La Cancillería argentina declaró persona non grata a Mohsen Soltani Tehrani, consejero y encargado de negocios ad interim de la embajada de Irán en la Argentina, y le ordenó abandonar el territorio nacional en un plazo de 48 horas. La decisión fue comunicada oficialmente este 2 de abril y profundiza la escalada diplomática abierta entre Buenos Aires y Teherán en medio del endurecimiento de la posición argentina frente al régimen iraní.

Según el comunicado difundido por el Ministerio de Relaciones Exteriores, la medida fue adoptada al amparo del artículo 9 de la Convención de Viena sobre Relaciones Diplomáticas de 1961 y responde al pronunciamiento emitido el día anterior por la cancillería iraní, al que el Gobierno argentino calificó como ofensivo, improcedente y basado en acusaciones falsas contra la República Argentina y sus máximas autoridades.
La decisión se produce apenas días después de que el Gobierno de Javier Milei dispusiera la incorporación del Cuerpo de la Guardia Revolucionaria Islámica (CGRI) al Registro Público de Personas y Entidades vinculadas a Actos de Terrorismo y su Financiamiento (RePET), una medida con la que la administración nacional formalizó una de sus definiciones más duras contra Irán desde su llegada al poder. Aquella resolución fue presentada como una respuesta a la responsabilidad atribuida por la Justicia argentina a funcionarios iraníes y a Hezbollah en los atentados contra la Embajada de Israel en 1992 y la AMIA en 1994.

En el nuevo comunicado, la Cancillería sostuvo que este episodio se suma a la “persistente negativa” de Irán a cooperar con la Justicia argentina en la investigación del atentado contra la AMIA, así como a su reiterado incumplimiento de las órdenes internacionales de detención y extradición de los acusados. Además, el texto remarcó como un hecho especialmente grave la designación en cargos de alta responsabilidad dentro del CGRI de personas requeridas por la Justicia argentina.
El Gobierno también afirmó que las manifestaciones iraníes constituyen una “inaceptable injerencia” en los asuntos internos del país y una tergiversación deliberada de decisiones adoptadas conforme al derecho internacional y al ordenamiento jurídico nacional. Bajo esa lógica, la expulsión del encargado de negocios aparece no solo como una respuesta diplomática puntual, sino como una señal política de continuidad respecto del endurecimiento que la Casa Rosada viene sosteniendo en su vínculo con Teherán.
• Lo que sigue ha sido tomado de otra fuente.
Lemma store_images_lookup vs count (data : gmap string val) j img :
  vs !! j = Some img →
  store_images vs count data !! image_category (count + 1 + j)
    = Some (VStr (image_alt img)) ∧
  store_images vs count data !! image_url (count + 1 + j)
    = Some (VStr (slot_url img)).
Proof.
  revert count data j. induction vs as [|img' rest IH]; intros count data j Hj; [done|].
  destruct j as [|j]; simpl in *.
  - injection Hj as ->. replace (count + 1 + 0) with (S count) by lia.
    rewrite !store_images_lookup_ne.
    + rewrite lookup_insert_ne by apply image_url_ne_category.
      by rewrite !lookup_insert_eq.
    + image_key_ne.
    + image_key_ne.
  - replace (count + 1 + S j) with (S count + 1 + j) by lia. by apply IH.
Qed.

Lemma store_images_dom vs count (data : gmap string val) :
  dom (store_images vs count data)
  = dom data ∪ (list_to_set (image_category <$> seq (S count) (length vs))
                ∪ list_to_set (image_url <$> seq (S count) (length vs))).
Proof.
  revert count data. induction vs as [|img rest IH]; intros count data;
    cbn [store_images length seq].
  - rewrite !fmap_nil, !list_to_set_nil. by rewrite !(right_id_L ∅ (∪)).
  - rewrite !fmap_cons, !list_to_set_cons, IH, !dom_insert_L.
    generalize (list_to_set (image_category <$> seq (S (S count)) (length rest)) : gset string).
    generalize (list_to_set (image_url <$> seq (S (S count)) (length rest)) : gset string).
    generalize (image_category (S count)), (image_url (S count)). clear.
    set_solver.
Qed.

(** The second loop, by the number [n] of slots that it clears. *)
Lemma fill_loop_lookup_ne n start (data : gmap string val) k :
  (∀ i, start ≤ i < start + n → k ≠ image_category i ∧ k ≠ image_url i) →
  foldl (λ d i, <[image_url i := VNone]> (<[image_category i := VNone]> d))
        data (seq start n) !! k = data !! k.
Proof.
  revert start data. induction n as [|n IH]; intros start data Hk; simpl; [done|].
  rewrite IH.
  - destruct (Hk start) as [H1 H2]; [lia|]. by rewrite !lookup_insert_ne.
  - intros i Hi. apply Hk. lia.
Qed.

Lemma fill_loop_lookup n start (data : gmap string val) i :
  start ≤ i < start + n →
  let d := foldl (λ d i, <[image_url i := VNone]> (<[image_category i := VNone]> d))
                 data (seq start n) in
  d !! image_category i = Some VNone ∧ d !! image_url i = Some VNone.
Proof.
  revert start data. induction n as [|n IH]; intros start data Hi; simpl; [lia|].
  destruct (decide (i = start)) as [->|Hne].
  - rewrite !fill_loop_lookup_ne.
    + rewrite lookup_insert_ne by apply image_url_ne_category.
      by rewrite !lookup_insert_eq.
    + image_key_ne.
    + image_key_ne.
  - apply IH. lia.
Qed.

Lemma fill_loop_dom n start (data : gmap string val) :
  dom (foldl (λ d i, <[image_url i := VNone]> (<[image_category i := VNone]> d))
             data (seq start n))
  = dom data ∪ (list_to_set (image_category <$> seq start n)
                ∪ list_to_set (image_url <$> seq start n)).
Proof.
  revert start data. induction n as [|n IH]; intros start data;
    cbn [foldl seq].
  - rewrite !fmap_nil, !list_to_set_nil. by rewrite !(right_id_L ∅ (∪)).
  - rewrite !fmap_cons, !list_to_set_cons, IH, !dom_insert_L.
    generalize (list_to_set (image_category <$> seq (S start) n) : gset string).
    generalize (list_to_set (image_url <$> seq (S start) n) : gset string).
    generalize (image_category start), (image_url start). clear.
    set_solver.
Qed.

(** [parse_images] in closed form. *)
Lemma parse_images_eq soup (data : gmap string val) max_images :
  let vs := take max_images (List.filter valid_image (select "img" soup)) in
  parse_images soup data max_images
  = fill_images max_images (length vs) (store_images vs 0 data).
Proof.
  unfold parse_images.
  rewrite (collect_images_eq _ max_images 0 data) by lia.
  by rewrite Nat.sub_0_r.
Qed.

Lemma parse_images_lookup_other soup (data : gmap string val) max_images k :
  String.prefix "image_" k = false →
  parse_images soup data max_images !! k = data !! k.
Proof.
  intros Hk. rewrite parse_images_eq. unfold fill_images.
  assert (∀ i, k ≠ image_category i ∧ k ≠ image_url i) as Hne.
  { intros i. split; intros ->; [by rewrite image_category_prefix in Hk|
                                 by rewrite image_url_prefix in Hk]. }
  rewrite fill_loop_lookup_ne by auto. by apply store_images_lookup_ne.
Qed.

Lemma parse_images_dom soup (data : gmap string val) max_images :
  dom (parse_images soup data max_images) = dom data ∪ image_keys max_images.
Proof.
  rewrite parse_images_eq. unfold fill_images, image_keys.
  set (vs := take max_images _).
  assert (length vs ≤ max_images) as Hlen.
  { unfold vs. rewrite length_take. lia. }
  rewrite fill_loop_dom, store_images_dom.
  replace (seq 1 max_images)
    with (seq 1 (length vs) ++ seq (length vs + 1) (max_images + 1 - (length vs + 1))).
  - rewrite !fmap_app, !list_to_set_app_L.
    generalize (list_to_set (image_category <$> seq 1 (length vs)) : gset string).
    generalize (list_to_set (image_url <$> seq 1 (length vs)) : gset string).
    generalize (list_to_set (image_category <$>
      seq (length vs + 1) (max_images + 1 - (length vs + 1))) : gset string).
    generalize (list_to_set (image_url <$>
      seq (length vs + 1) (max_images + 1 - (length vs + 1))) : gset string).
    generalize (dom data). clear. set_solver.
  - replace (length vs + 1) with (1 + length vs) at 1 by lia.
    rewrite <- seq_app. f_equal. lia.
Qed.

(** ** The rent and the derived fees *)

Lemma parse_rent_eq v : not_num v → parse_rent v = Ok (rent_of v).
Proof.
  destruct v as [|s|x]; [done| |done]. intros _.
  unfold parse_rent, rent_of, rent_of_text. cbn [truthy is_str].
  destruct (nonempty s && negb (eqb s (u "-"))); [|done].
  cbn [as_str mbind result_bind]. unfold split.
  destruct (split_go (u "〜") s 0) as [|p ps] eqn:Hs;
    [by apply split_go_cons in Hs|].
  cbn [index0 hd mbind result_bind]. unfold float_of_str.
  by destruct (PyFloat.of_str (rent_str p)).
Qed.

Lemma derive_fee_lookup_ne rent factor k' (data : gmap string val) k :
  k ≠ k' → derive_fee rent factor k' data !! k = data !! k.
Proof.
  intros Hk. unfold derive_fee. destruct (truthy (get data k')); [done|].
  by rewrite lookup_insert_ne.
Qed.

Lemma derive_fee_lookup rent factor k (data : gmap string val) :
  truthy (get data k) = false →
  derive_fee rent factor k data !! k
  = Some (VNum (PyFloat.round0 (PyFloat.mul rent factor))).
Proof. intros H. unfold derive_fee. rewrite H. apply lookup_insert_eq. Qed.


Lemma apply_fees_lookup_ne rent (data : gmap string val) k :
  k ∉ fee_keys → apply_fees rent data !! k = data !! k.
Proof.
  intros H. unfold fee_keys in H. not_in_writes H.
  unfold apply_fees. by rewrite !derive_fee_lookup_ne.
Qed.

Lemma apply_fees_lookup rent (data : gmap string val) :
  truthy (get data "months_guarantor") = false →
  truthy (get data "numeric_guarantor") = false →
  truthy (get data "months_agency") = false →
  let d := apply_fees rent data in
  d !! "months_guarantor"
    = Some (VNum (PyFloat.round0 (PyFloat.mul rent PyFloat.lit_0_5))) ∧
  d !! "numeric_guarantor"
    = Some (VNum (PyFloat.round0 (PyFloat.mul rent PyFloat.lit_1_0))) ∧
  d !! "months_agency"
    = Some (VNum (PyFloat.round0 (PyFloat.mul rent PyFloat.lit_1_1))).
Proof.
  intros H1 H2 H3. unfold apply_fees. repeat split.
  - rewrite !derive_fee_lookup_ne by done. by apply derive_fee_lookup.
  - rewrite derive_fee_lookup_ne by done. apply derive_fee_lookup.
    unfold get. by rewrite derive_fee_lookup_ne.
  - apply derive_fee_lookup. unfold get. by rewrite !derive_fee_lookup_ne.
Qed.


(** [parse_property] always returns, and returns [the_record]. *)
Lemma parse_property_ok K url now soup :
  parse_property K url now soup = Ok (the_record K url now soup).
Proof.
  unfold parse_property, the_record, derive_fees. cbv zeta.
  rewrite parse_rent_eq by apply loop_result_not_num. reflexivity.
Qed.

(** Keys that no turn of the loop assigns keep their first value. *)
Lemma loop_result_untouched K url now soup k :
  bool_decide (Forall (λ e, k ∉ writes e.2) UI_MAPPING) = true →
  k ≠ "link" → k ≠ "create_date" →
  loop_result K url now soup !! k = empty_record K !! k.
Proof.
  intros Hk%bool_decide_eq_true Hl Hc.
  rewrite ui_loop_eq, loop_lookup_ne by done.
  unfold start_record. cbv zeta. by rewrite !lookup_insert_ne.
Qed.

Lemma empty_record_get K k : get (empty_record K) k = VNone.
Proof. unfold get. rewrite empty_record_lookup. by case_decide. Qed.

Lemma loop_result_fee_key K url now soup k :
  k ∈ fee_keys → get (loop_result K url now soup) k = VNone.
Proof.
  intros Hk. unfold get. rewrite loop_result_untouched.
  - apply empty_record_get.
  - unfold fee_keys in Hk. set_unfold. destruct_or!; subst; by vm_compute.
  - unfold fee_keys in Hk. set_unfold. by destruct_or!; subst.
  - unfold fee_keys in Hk. set_unfold. by destruct_or!; subst.
Qed.

(** A key that is neither a fee nor an image slot is left as the loop set it. *)
Lemma the_record_lookup K url now soup k :
  k ∉ fee_keys → String.prefix "image_" k = false →
  the_record K url now soup !! k = loop_result K url now soup !! k.
Proof.
  intros Hf Hi. unfold the_record. cbv zeta.
  rewrite parse_images_lookup_other by done. by apply apply_fees_lookup_ne.
Qed.

(** ** One field of the record *)

Lemma record_field K url now soup n entry k :
  UI_MAPPING !! n = Some entry → only_turn n k →
  ∃ before : gmap string val,
    before !! k = empty_record K !! k ∧
    the_record K url now soup !! k = ui_step soup before entry !! k.
Proof.
  intros Hn (Hall & Hfee & Himg & Hlink & Hdate).
  destruct (loop_single soup (start_record K url now) n entry k Hn Hall)
    as (before & Hb & Hl).
  exists before. split.
  - rewrite Hb. unfold start_record. cbv zeta. by rewrite !lookup_insert_ne.
  - rewrite the_record_lookup, ui_loop_eq by done. exact Hl.
Qed.
Lemma ascii_dec_eqb (A : Type) (c d : ascii) (x y : A) :
  (if ascii_dec c d then x else y) = (if Ascii.eqb c d then x else y).
Proof.
  destruct (ascii_dec c d) as [->|N].
  - rewrite Ascii.eqb_refl. reflexivity.
  - apply Ascii.eqb_neq in N. rewrite N. reflexivity.
Qed.

Lemma matches_re_valid_version v :
  regexp.matches_at re_valid_version v 0 = has_accepted_prefix v.
Proof.
  unfold has_accepted_prefix, accepted_prefixes, regexp.matches_at,
    re_valid_version.
  destruct v as [|c0 [|c1 [|c2 [|c3 rest]]]];
    cbn -[Ascii.eqb ascii_dec]; rewrite ?ascii_dec_eqb;
    ascii_cases; try reflexivity; try (destruct rest; reflexivity);
    exfalso; congruence.
Qed.

Lemma MatchString_re_valid_version v :
  regexp.MatchString re_valid_version v = has_accepted_prefix v.
Proof.
  unfold re_valid_version at 1. rewrite MatchString_anchored.
  apply matches_re_valid_version.
Qed.

Lemma validate_mysql_version_gate db v :
  lib.SelectGlobalVariableByVariableName db "VERSION" = (None, v) ->
  validate_mysql_version db
  = if regexp.MatchString re_valid_version v
    then check_tables db tables
    else Some (lib.VersionError v).
Proof.
  intros H. unfold validate_mysql_version. rewrite H.
  destruct (regexp.MatchString re_valid_version v); reflexivity.
Qed.

Lemma rejected_version_exits db v i c s l name :
  lib.SelectGlobalVariableByVariableName db "VERSION" = (None, v) ->
  regexp.MatchString re_valid_version v = false ->
  exists a,
    Setup db i c s l name App_zero = Exit1 a /\
    trace a = [disp_Setup; disp_ClearAndFlush].
Proof.
  intros Hq Hm. pose proof (validate_mysql_version_gate db v Hq) as Hv.
  rewrite Hm in Hv. unfold Setup. rewrite Hv.
  eexists. split; reflexivity.
Qed.

Lemma accepted_version_continues db v i c s l name :
  lib.SelectGlobalVariableByVariableName db "VERSION" = (None, v) ->
  regexp.MatchString re_valid_version v = true ->
  check_tables db tables = None ->
  exists a0, Setup db i c s l name App_zero = Continue a0.
Proof.
  intros Hq Hm Ht. apply Setup_Continue.
  rewrite (validate_mysql_version_gate db v Hq), Hm. exact Ht.
Qed.

(** C6. The version gate of [Setup] lets a version string through exactly
    when it matches [^(5\.[67]\.|10\.[01])], that is when it starts with
    "5.6.", "5.7.", "10.0" or "10.1": "5.7.21-log", "5.6.40",
    "10.0.38-MariaDB" and "10.1.2" pass, "5.5.50" and "8.0.1" do not. A
    version that does not match makes [validate_mysql_version] return its
    version error and the process exit inside [Setup], after the display was
    set up and before anything else, so before any run loop; one that
    matches leaves only the table checks between [Setup] and its
    completion. *)
Theorem version_gate :
  (forall v,
     regexp.MatchString re_valid_version v = has_accepted_prefix v) /\
  map (regexp.MatchString re_valid_version)
    ["5.7.21-log"; "5.6.40"; "10.0.38-MariaDB"; "10.1.2"; "5.5.50";
     "8.0.1"]%string
  = [true; true; true; true; false; false] /\
  (forall db v,
     lib.SelectGlobalVariableByVariableName db "VERSION" = (None, v) ->
     validate_mysql_version db
     = if regexp.MatchString re_valid_version v
       then check_tables db tables
       else Some (lib.VersionError v)) /\
  (forall db v interval count_ stdout_ limit_ default_view,
     lib.SelectGlobalVariableByVariableName db "VERSION" = (None, v) ->
     regexp.MatchString re_valid_version v = false ->
     exists a,
       Setup db interval count_ stdout_ limit_ default_view App_zero
       = Exit1 a /\
       trace a = [disp_Setup; disp_ClearAndFlush]) /\
  (forall db v interval count_ stdout_ limit_ default_view,
     lib.SelectGlobalVariableByVariableName db "VERSION" = (None, v) ->
     regexp.MatchString re_valid_version v = true ->
     check_tables db tables = None ->
     exists a0,
       Setup db interval count_ stdout_ limit_ default_view App_zero
       = Continue a0).
Proof.
  split; [exact MatchString_re_valid_version|].
  split; [vm_compute; reflexivity|].
  split; [exact validate_mysql_version_gate|].
  split; [exact rejected_version_exits | exact accepted_version_continues].
Qed.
Con esta medida, la Argentina eleva un nuevo escalón en su confrontación diplomática con Irán y encadena, en menos de una semana, dos decisiones de alto impacto: primero la declaración de la Guardia Revolucionaria como organización terrorista y ahora la expulsión del principal representante iraní en Buenos Aires. El mensaje oficial vuelve a apoyarse en el mismo eje: memoria, justicia y lucha contra el terrorismo, pero también en una política exterior cada vez más alineada con una posición de confrontación abierta frente al régimen iraní.